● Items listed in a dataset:
(** The cache database is selected by a signed decimal literal. *)
Definition numbered_scenario : World :=
  process ["server"] (<["REDIS_DB" := "-12"]> ∅) FileAbsent.

(** No variable is set, a [.env] file supplies the database port. *)
Definition dotenv_scenario : World :=
  process ["server"] ∅ (FileParsed (<["DB_PORT" := "5432"]> ∅)).

(** A malformed [REDIS_DB] whose leading digits overflow. *)
Definition overflow_scenario : World :=
  process ["server"] (<["REDIS_DB" := "99999999999999999999x"]> ∅) FileAbsent.

(** Every recognised variable is set to the empty string. *)
Definition empty_scenario : World :=
  process ["server"]
    (list_to_map (map (fun v => (name v, EmptyString)) all_vars)) FileAbsent.

(** A [.env] file that cannot be parsed. *)
Definition malformed_scenario : World :=
  process ["server"] (<["SERVER_PORT" := "9090"]> ∅) FileMalformed.

(** A process whose logger cannot be constructed. *)
Definition faulty_process : World :=
  {| args := ["server"]; environ := ∅; dotenv := FileAbsent;
     host := {| logger_fault := Some "logger: cannot open sink";
                wiring_fault := None; run_trigger := TerminationSignal;
                shutdown_fault := None |};
     trace := [] |}.

(** A serving phase that ends in a runtime failure. *)
Definition crashing_process : World :=
  {| args := ["server"; "serve"]; environ := ∅; dotenv := FileAbsent;
     host := {| logger_fault := None; wiring_fault := None;
                run_trigger := RuntimeFailure "listen tcp :8080: bind";
                shutdown_fault := None |};
     trace := [] |}.

(** A [.env] file supplies the cache database and the server port, the
    process environment the server port as well. *)
Definition layered_scenario : World :=
  process ["server"] (<["SERVER_PORT" := "9090"]> ∅)
    (FileParsed (<["REDIS_DB" := "3"]> (<["SERVER_PORT" := "7070"]> ∅))).


(** [REDIS_DB] holds a decimal literal beyond the range of [int]. *)
Definition huge_scenario : World :=
  process ["server"] (<["REDIS_DB" := "-9223372036854775809"]> ∅) FileAbsent.

(** * Changes to the process between two loads *)

(** [math.MaxInt64] and [math.MinInt64]. *)
Definition MaxInt64 : Z := 9223372036854775807.
Definition MinInt64 : Z := (-9223372036854775808)%Z.



(** The process after [os.Setenv(key, value)]. *)
Definition with_variable (key value : string) (w : World) : World :=
  set_environ (<[key := value]> (environ w)) w.

(** The process after the [.env] file in its working directory was
    replaced, removed or damaged. *)
Definition with_dotenv (f : DotEnvFile) (w : World) : World :=
  {| args := args w; environ := environ w; dotenv := f; host := host w;
     trace := trace w |}.

(** * Properties of [strconv.Atoi] *)

Section AtoiFacts.

Import strconv decimal.
Local Open Scope Z_scope.

Lemma code_range (c : ascii) : 0 <= code c < 256.
Proof.
  unfold code. pose proof (N_ascii_bounded c). lia.
Qed.

Lemma byte_small (z : Z) : 0 <= z < 256 -> byte z = z.
Proof.
  intros Hz. unfold byte, wrap_unsigned. apply Z.mod_small.
  change (2 ^ 8) with 256. lia.
Qed.

Lemma uint64_small (z : Z) : 0 <= z < 18446744073709551616 -> uint64 z = z.
Proof.
  intros Hz. unfold uint64, wrap_unsigned. apply Z.mod_small.
  change (2 ^ 64) with 18446744073709551616. lia.
Qed.

Lemma int64_small (z : Z) :
  - 9223372036854775808 <= z < 9223372036854775808 -> int64 z = z.
Proof.
  intros Hz. unfold int64, wrap_signed.
  change (2 ^ (64 - 1)) with 9223372036854775808.
  change (2 ^ 64) with 18446744073709551616.
  rewrite Z.mod_small by lia. lia.
Qed.

Lemma int_small (z : Z) :
  - 9223372036854775808 <= z < 9223372036854775808 -> int z = z.
Proof. exact (int64_small z). Qed.

Lemma is_digit_range (c : ascii) :
  is_digit c = true -> 48 <= code c <= 57.
Proof.
  unfold is_digit. intros H. apply andb_true_iff in H as [H1 H2]. lia.
Qed.

Lemma not_digit_range (c : ascii) :
  is_digit c = false -> code c < 48 \/ 57 < code c.
Proof.
  unfold is_digit. intros H. apply andb_false_iff in H as [H | H]; lia.
Qed.

(** The fast path's test [ch - '0' > 9] on a byte is the digit test. *)
Lemma fast_digit_test (c : ascii) :
  (9 <? byte (code c - 48)) = negb (is_digit c).
Proof.
  pose proof (code_range c) as Hc.
  destruct (is_digit c) eqn:Hd; cbn [negb].
  - apply is_digit_range in Hd. rewrite byte_small by lia. lia.
  - apply not_digit_range in Hd. destruct Hd as [Hd | Hd].
    + unfold byte, wrap_unsigned. change (2 ^ 8) with 256.
      replace (code c - 48) with (code c + 208 + (-1) * 256) by lia.
      rewrite Z_mod_plus_full, Z.mod_small by lia. lia.
    + rewrite byte_small by lia. lia.
Qed.

Lemma digits_value_le (cs : string) : forall acc u,
  0 <= acc -> digits_value cs acc = Some u -> acc <= u.
Proof.
  induction cs as [| c rest IH]; intros acc u Hacc H; cbn in H.
  - injection H as <-. lia.
  - destruct (is_digit c) eqn:Hd; [| discriminate].
    apply is_digit_range in Hd. apply IH in H; lia.
Qed.

Lemma leading_value_le (cs : string) : forall acc,
  0 <= acc -> acc <= leading_value cs acc.
Proof.
  induction cs as [| c rest IH]; intros acc Hacc; cbn.
  - lia.
  - destruct (is_digit c) eqn:Hd; [| lia].
    apply is_digit_range in Hd.
    specialize (IH (acc * 10 + (code c - 48))). lia.
Qed.

Lemma digits_value_bound (cs : string) : forall acc u,
  0 <= acc -> digits_value cs acc = Some u ->
  u < (acc + 1) * 10 ^ Z.of_nat (String.length cs).
Proof.
  induction cs as [| c rest IH]; intros acc u Hacc H; cbn in H.
  - injection H as <-. cbn. lia.
  - destruct (is_digit c) eqn:Hd; [| discriminate].
    apply is_digit_range in Hd. apply IH in H; [| lia].
    cbn [String.length]. rewrite Nat2Z.inj_succ, Z.pow_succ_r by lia.
    assert (0 < 10 ^ Z.of_nat (String.length rest))
      by (apply Z.pow_pos_nonneg; lia).
    nia.
Qed.

Lemma leading_value_bound (cs : string) : forall acc,
  0 <= acc ->
  leading_value cs acc < (acc + 1) * 10 ^ Z.of_nat (String.length cs).
Proof.
  induction cs as [| c rest IH]; intros acc Hacc;
    cbn [leading_value String.length].
  - cbn. lia.
  - rewrite Nat2Z.inj_succ, Z.pow_succ_r by lia.
    assert (0 < 10 ^ Z.of_nat (String.length rest))
      by (apply Z.pow_pos_nonneg; lia).
    destruct (is_digit c) eqn:Hd; [| nia].
    apply is_digit_range in Hd.
    specialize (IH (acc * 10 + (code c - 48)) ltac:(lia)). nia.
Qed.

● Task directions: Return the records above verbatim, in their entirety.

● Answer box:
(** The cache database is selected by a signed decimal literal. *)
Definition numbered_scenario : World :=
  process ["server"] (<["REDIS_DB" := "-12"]> ∅) FileAbsent.

(** No variable is set, a [.env] file supplies the database port. *)
Definition dotenv_scenario : World :=
  process ["server"] ∅ (FileParsed (<["DB_PORT" := "5432"]> ∅)).

(** A malformed [REDIS_DB] whose leading digits overflow. *)
Definition overflow_scenario : World :=
  process ["server"] (<["REDIS_DB" := "99999999999999999999x"]> ∅) FileAbsent.

(** Every recognised variable is set to the empty string. *)
Definition empty_scenario : World :=
  process ["server"]
    (list_to_map (map (fun v => (name v, EmptyString)) all_vars)) FileAbsent.

(** A [.env] file that cannot be parsed. *)
Definition malformed_scenario : World :=
  process ["server"] (<["SERVER_PORT" := "9090"]> ∅) FileMalformed.

(** A process whose logger cannot be constructed. *)
Definition faulty_process : World :=
  {| args := ["server"]; environ := ∅; dotenv := FileAbsent;
     host := {| logger_fault := Some "logger: cannot open sink";
                wiring_fault := None; run_trigger := TerminationSignal;
                shutdown_fault := None |};
     trace := [] |}.

(** A serving phase that ends in a runtime failure. *)
Definition crashing_process : World :=
  {| args := ["server"; "serve"]; environ := ∅; dotenv := FileAbsent;
     host := {| logger_fault := None; wiring_fault := None;
                run_trigger := RuntimeFailure "listen tcp :8080: bind";
                shutdown_fault := None |};
     trace := [] |}.

(** A [.env] file supplies the cache database and the server port, the
    process environment the server port as well. *)
Definition layered_scenario : World :=
  process ["server"] (<["SERVER_PORT" := "9090"]> ∅)
    (FileParsed (<["REDIS_DB" := "3"]> (<["SERVER_PORT" := "7070"]> ∅))).


(** [REDIS_DB] holds a decimal literal beyond the range of [int]. *)
Definition huge_scenario : World :=
  process ["server"] (<["REDIS_DB" := "-9223372036854775809"]> ∅) FileAbsent.

(** * Changes to the process between two loads *)

(** [math.MaxInt64] and [math.MinInt64]. *)
Definition MaxInt64 : Z := 9223372036854775807.
Definition MinInt64 : Z := (-9223372036854775808)%Z.



(** The process after [os.Setenv(key, value)]. *)
Definition with_variable (key value : string) (w : World) : World :=
  set_environ (<[key := value]> (environ w)) w.

(** The process after the [.env] file in its working directory was
    replaced, removed or damaged. *)
Definition with_dotenv (f : DotEnvFile) (w : World) : World :=
  {| args := args w; environ := environ w; dotenv := f; host := host w;
     trace := trace w |}.

(** * Properties of [strconv.Atoi] *)

Section AtoiFacts.

Import strconv decimal.
Local Open Scope Z_scope.

Lemma code_range (c : ascii) : 0 <= code c < 256.
Proof.
  unfold code. pose proof (N_ascii_bounded c). lia.
Qed.

Lemma byte_small (z : Z) : 0 <= z < 256 -> byte z = z.
Proof.
  intros Hz. unfold byte, wrap_unsigned. apply Z.mod_small.
  change (2 ^ 8) with 256. lia.
Qed.

Lemma uint64_small (z : Z) : 0 <= z < 18446744073709551616 -> uint64 z = z.
Proof.
  intros Hz. unfold uint64, wrap_unsigned. apply Z.mod_small.
  change (2 ^ 64) with 18446744073709551616. lia.
Qed.

Lemma int64_small (z : Z) :
  - 9223372036854775808 <= z < 9223372036854775808 -> int64 z = z.
Proof.
  intros Hz. unfold int64, wrap_signed.
  change (2 ^ (64 - 1)) with 9223372036854775808.
  change (2 ^ 64) with 18446744073709551616.
  rewrite Z.mod_small by lia. lia.
Qed.

Lemma int_small (z : Z) :
  - 9223372036854775808 <= z < 9223372036854775808 -> int z = z.
Proof. exact (int64_small z). Qed.

Lemma is_digit_range (c : ascii) :
  is_digit c = true -> 48 <= code c <= 57.
Proof.
  unfold is_digit. intros H. apply andb_true_iff in H as [H1 H2]. lia.
Qed.

Lemma not_digit_range (c : ascii) :
  is_digit c = false -> code c < 48 \/ 57 < code c.
Proof.
  unfold is_digit. intros H. apply andb_false_iff in H as [H | H]; lia.
Qed.

(** The fast path's test [ch - '0' > 9] on a byte is the digit test. *)
Lemma fast_digit_test (c : ascii) :
  (9 <? byte (code c - 48)) = negb (is_digit c).
Proof.
  pose proof (code_range c) as Hc.
  destruct (is_digit c) eqn:Hd; cbn [negb].
  - apply is_digit_range in Hd. rewrite byte_small by lia. lia.
  - apply not_digit_range in Hd. destruct Hd as [Hd | Hd].
    + unfold byte, wrap_unsigned. change (2 ^ 8) with 256.
      replace (code c - 48) with (code c + 208 + (-1) * 256) by lia.
      rewrite Z_mod_plus_full, Z.mod_small by lia. lia.
    + rewrite byte_small by lia. lia.
Qed.

Lemma digits_value_le (cs : string) : forall acc u,
  0 <= acc -> digits_value cs acc = Some u -> acc <= u.
Proof.
  induction cs as [| c rest IH]; intros acc u Hacc H; cbn in H.
  - injection H as <-. lia.
  - destruct (is_digit c) eqn:Hd; [| discriminate].
    apply is_digit_range in Hd. apply IH in H; lia.
Qed.

Lemma leading_value_le (cs : string) : forall acc,
  0 <= acc -> acc <= leading_value cs acc.
Proof.
  induction cs as [| c rest IH]; intros acc Hacc; cbn.
  - lia.
  - destruct (is_digit c) eqn:Hd; [| lia].
    apply is_digit_range in Hd.
    specialize (IH (acc * 10 + (code c - 48))). lia.
Qed.

Lemma digits_value_bound (cs : string) : forall acc u,
  0 <= acc -> digits_value cs acc = Some u ->
  u < (acc + 1) * 10 ^ Z.of_nat (String.length cs).
Proof.
  induction cs as [| c rest IH]; intros acc u Hacc H; cbn in H.
  - injection H as <-. cbn. lia.
  - destruct (is_digit c) eqn:Hd; [| discriminate].
    apply is_digit_range in Hd. apply IH in H; [| lia].
    cbn [String.length]. rewrite Nat2Z.inj_succ, Z.pow_succ_r by lia.
    assert (0 < 10 ^ Z.of_nat (String.length rest))
      by (apply Z.pow_pos_nonneg; lia).
    nia.
Qed.

Lemma leading_value_bound (cs : string) : forall acc,
  0 <= acc ->
  leading_value cs acc < (acc + 1) * 10 ^ Z.of_nat (String.length cs).
Proof.
  induction cs as [| c rest IH]; intros acc Hacc;
    cbn [leading_value String.length].
  - cbn. lia.
  - rewrite Nat2Z.inj_succ, Z.pow_succ_r by lia.
    assert (0 < 10 ^ Z.of_nat (String.length rest))
      by (apply Z.pow_pos_nonneg; lia).
    destruct (is_digit c) eqn:Hd; [| nia].
    apply is_digit_range in Hd.
    specialize (IH (acc * 10 + (code c - 48)) ltac:(lia)). nia.
Qed.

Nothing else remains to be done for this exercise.